#### Exercise:
Would you copy out only the lines from the one with "apply IH. by" to the end of the records, exactly as they stand?

#### Data for processing:
Lemma add_block s l m acc : s ∉ map fst m → Forall (λ i, i_section i = s) l →
  add_all l (m ++ [(s, acc)]) = m ++ [(s, acc ++ l)].
Proof.
  intros Hm Hl. revert acc. induction Hl as [|i l Hi _ IH]; intros acc; cbn; [by rewrite app_nil_r|].
  rewrite add_item_last by done. by rewrite IH, <-app_assoc.
Qed.

Lemma flat_snoc m s l : flat (m ++ [(s, l)]) = flat m ++ l.
Proof. unfold flat. rewrite map_app, concat_app. cbn. by rewrite app_nil_r. Qed.

#[local] Arguments flat : simpl never.

(** Rows that come section by section stay in their order. *)
Lemma flat_blocks blocks m : NoDup (map fst m ++ map fst blocks) →
  Forall (λ b, Forall (λ i, i_section i = b.1) b.2) blocks →
  flat (add_all (concat (map snd blocks)) m) = flat m ++ concat (map snd blocks).
Proof.
  intros Hd Hb. revert m Hd. induction Hb as [|[s l] blocks Hl _ IH]; intros m Hd; cbn; [by rewrite app_nil_r|].
  cbn in Hd, Hl. rewrite fold_left_app. destruct l as [|i l].
  { apply IH. by apply NoDup_app in Hd as (? & Hx & [_ ?]%NoDup_cons); apply NoDup_app; naive_solver set_solver. }
  apply Forall_cons in Hl as [Hi Hl]. assert (s ∉ map fst m) as Hs.
  { apply NoDup_app in Hd as (_ & Hx & _). intros Hm. apply (Hx s Hm). left. }
  cbn [fold_left]. rewrite add_item_new by (by rewrite Hi). rewrite Hi, add_block by done.
  rewrite IH, flat_snoc; [by rewrite <-app_assoc|]. rewrite map_app. cbn. by rewrite <-app_assoc.
Qed.

Lemma index_other l m k j : j ∉ map i_id l →
  (index_rows l (m, k)).1 !! j = m !! j.
Proof.
  revert m k. induction l as [|x l IH]; intros m k Hj; [done|]. apply not_elem_of_cons in Hj as [Hx Hj].
  change ((index_rows l (<[i_id x := k]> m, S k)).1 !! j = m !! j). rewrite IH by done. by apply lookup_insert_ne.
Qed.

#### Response to this task:
  { apply IH. by apply NoDup_app in Hd as (? & Hx & [_ ?]%NoDup_cons); apply NoDup_app; naive_solver set_solver. }
  apply Forall_cons in Hl as [Hi Hl]. assert (s ∉ map fst m) as Hs.
  { apply NoDup_app in Hd as (_ & Hx & _). intros Hm. apply (Hx s Hm). left. }
  cbn [fold_left]. rewrite add_item_new by (by rewrite Hi). rewrite Hi, add_block by done.
  rewrite IH, flat_snoc; [by rewrite <-app_assoc|]. rewrite map_app. cbn. by rewrite <-app_assoc.
Qed.

Lemma index_other l m k j : j ∉ map i_id l →
  (index_rows l (m, k)).1 !! j = m !! j.
Proof.
  revert m k. induction l as [|x l IH]; intros m k Hj; [done|]. apply not_elem_of_cons in Hj as [Hx Hj].
  change ((index_rows l (<[i_id x := k]> m, S k)).1 !! j = m !! j). rewrite IH by done. by apply lookup_insert_ne.
Qed.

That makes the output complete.